__TASK INSTRUCTIONS__: Repeat only part of the entries. Start at the line that has "(ranges : list CarveRange) (binary" and keep going through the last line, exactly as given.

Stored data entries

(** scanner/photorec_carving.py:327-331 _validate_binary *)
Definition validate_binary (binary : string) : outcome unit :=
  guard_ (negb (String.eqb binary PHOTOREC_BINARY)) "unsafe_photorec_command".

Definition QUARANTINE : string := "photorec-quarantine".
Definition ROOT : pypath := PyPath "/" [].

(** scanner/photorec_carving.py:377-408 _validate_scratch_root *)
Definition validate_scratch_root (scratch_root : pypath) : outcome (pypath * pypath) :=
  _ ← guard_ (negb (is_absolute scratch_root) || unsafe_path_text scratch_root
              || bool_decide (scratch_root = ROOT) || fs_is_symlink scratch_root) "invalid_scratch_root";
  match fs_resolve scratch_root with
  | None => refuse "invalid_scratch_root"
  | Some resolved =>
    _ ← guard_ (bool_decide (resolved = ROOT) || bool_decide (resolved = DEV) || in_parents DEV resolved)
          "invalid_scratch_root";
    _ ← guard_ (fs_is_symlink (path_join scratch_root QUARANTINE)) "destination_escape";
    let destination := path_join resolved QUARANTINE in
    _ ← guard_ (fs_is_symlink destination) "destination_escape";
    Ok (resolved, destination)
  end.

(** ** The command *)

(** scanner/photorec_carving.py:47-51 PhotoRecCommand *)
Record PhotoRecCommand := {
  pc_args : list string; pc_destination : pypath; pc_signatures : list string }.

Definition all_digits (s : string) : bool := negb (String.eqb s "") && forallb is_digit (chars s).

(** scanner/photorec_carving.py:275-288 _validate_command: one range option. *)
Definition parse_range_option (value : string) : outcome CarveRange :=
  match partition_char ":"%char value with
  | None => refuse "unsafe_photorec_command"
  | Some (offset_text, length_text) =>
    _ ← guard_ (negb (all_digits offset_text) || negb (all_digits length_text)) "unsafe_photorec_command";
    match Z_of_digits offset_text, Z_of_digits length_text with
    | Some offset, Some len =>
      match carve_range offset len with Ok r => Ok r | Err _ => refuse "unsafe_photorec_command" end
    | _, _ => refuse "unsafe_photorec_command"
    end
  end.

(** scanner/photorec_carving.py:265-272 _validate_command: one file option. *)
Definition parse_signature_option (value : string) : outcome (list string) :=
  match partition_char ","%char value with
  | Some (signature, "enable") => normalize_signatures [signature]
  | _ => refuse "unsafe_photorec_command"
  end.

(** scanner/photorec_carving.py:260-292 _validate_command: the options between the source and
    the verb, two arguments each. *)
Fixpoint parse_options (signatures : list string) (ranges : list CarveRange) (options : list string)
    : outcome (list string * list CarveRange) :=
  match options with
  | [] => Ok (signatures, ranges)
  | option :: value :: rest =>
    if String.eqb option "fileopt" then
      s ← parse_signature_option value; parse_options (signatures ++ s)%list ranges rest
    else if String.eqb option "range" then
      r ← parse_range_option value; parse_options signatures (ranges ++ [r])%list rest
    else refuse "unsafe_photorec_command"
  | [_] => refuse "unsafe_photorec_command"
  end.

(** The destination checks of a command line. *)
Definition bad_destination (destination : pypath) : bool :=
  negb (is_absolute destination) || unsafe_path_text destination
  || negb (String.eqb (path_name_of destination) QUARANTINE).

(** The arguments between the source and the verb: [args\[6:-1\]]. *)
Definition option_args (args : list string) : list string := removelast (drop 6 args).

(** scanner/photorec_carving.py:235-296 _validate_command *)
Definition validate_command (args : list string) : outcome unit :=
  let arg i := nth i args "" in
  _ ← guard_ ((zlen args <? 9) || negb (String.eqb (arg 0%nat) PHOTOREC_BINARY)
              || negb (String.eqb (arg 1%nat) "/log") || negb (String.eqb (arg 2%nat) "/d")
              || negb (String.eqb (arg 4%nat) "/cmd")
              || negb (bool_decide (List.last args "" ∈ ["search"; "resume"]))) "unsafe_photorec_command";
  _ ← validate_source_path (parse_path (arg 5%nat));
  _ ← guard_ (bad_destination (parse_path (arg 3%nat))) "destination_escape";
  '(signatures, ranges) ← parse_options [] [] (option_args args);
  _ ← guard_ (bool_decide (length signatures = 0%nat) || bool_decide (length ranges = 0%nat))
        "unsafe_photorec_command";
  validate_ranges ranges.

Definition range_text (r : CarveRange) : string := str_of_Z (cr_offset r) +:+ ":" +:+ str_of_Z (cr_length r).

(** scanner/photorec_carving.py:128-133 build_photorec_command: the options. *)
Definition command_args (binary : string) (destination source_path : pypath) (signatures : list string)
    (ranges : list CarveRange) : list string :=
  ([binary; "/log"; "/d"; path_str destination; "/cmd"; path_str source_path] ++
   concat ((fun s => ["fileopt"; s +:+ ",enable"]) <$> signatures) ++
   concat ((fun r => ["range"; range_text r]) <$> ranges) ++ ["search"])%list.

(** scanner/photorec_carving.py:111-136 build_photorec_command *)
Definition build_photorec_command (source_path scratch_root : pypath) (signatures : list string)
    (ranges : list CarveRange) (binary : string) : outcome PhotoRecCommand :=
  _ ← validate_source_path source_path;
  _ ← validate_binary binary;
  '(scratch_root_resolved, destination) ← validate_scratch_root scratch_root;
  normalized ← normalize_signatures signatures;
  _ ← validate_ranges ranges;
  _ ← guard_ (negb (bool_decide (path_parent destination = scratch_root_resolved))) "destination_escape";
  let args := command_args binary destination source_path normalized ranges in
  _ ← validate_command args;
  Ok {| pc_args := args; pc_destination := destination; pc_signatures := normalized |}.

__SOLVED EXERCISE__:
    (ranges : list CarveRange) (binary : string) : outcome PhotoRecCommand :=
  _ ← validate_source_path source_path;
  _ ← validate_binary binary;
  '(scratch_root_resolved, destination) ← validate_scratch_root scratch_root;
  normalized ← normalize_signatures signatures;
  _ ← validate_ranges ranges;
  _ ← guard_ (negb (bool_decide (path_parent destination = scratch_root_resolved))) "destination_escape";
  let args := command_args binary destination source_path normalized ranges in
  _ ← validate_command args;
  Ok {| pc_args := args; pc_destination := destination; pc_signatures := normalized |}.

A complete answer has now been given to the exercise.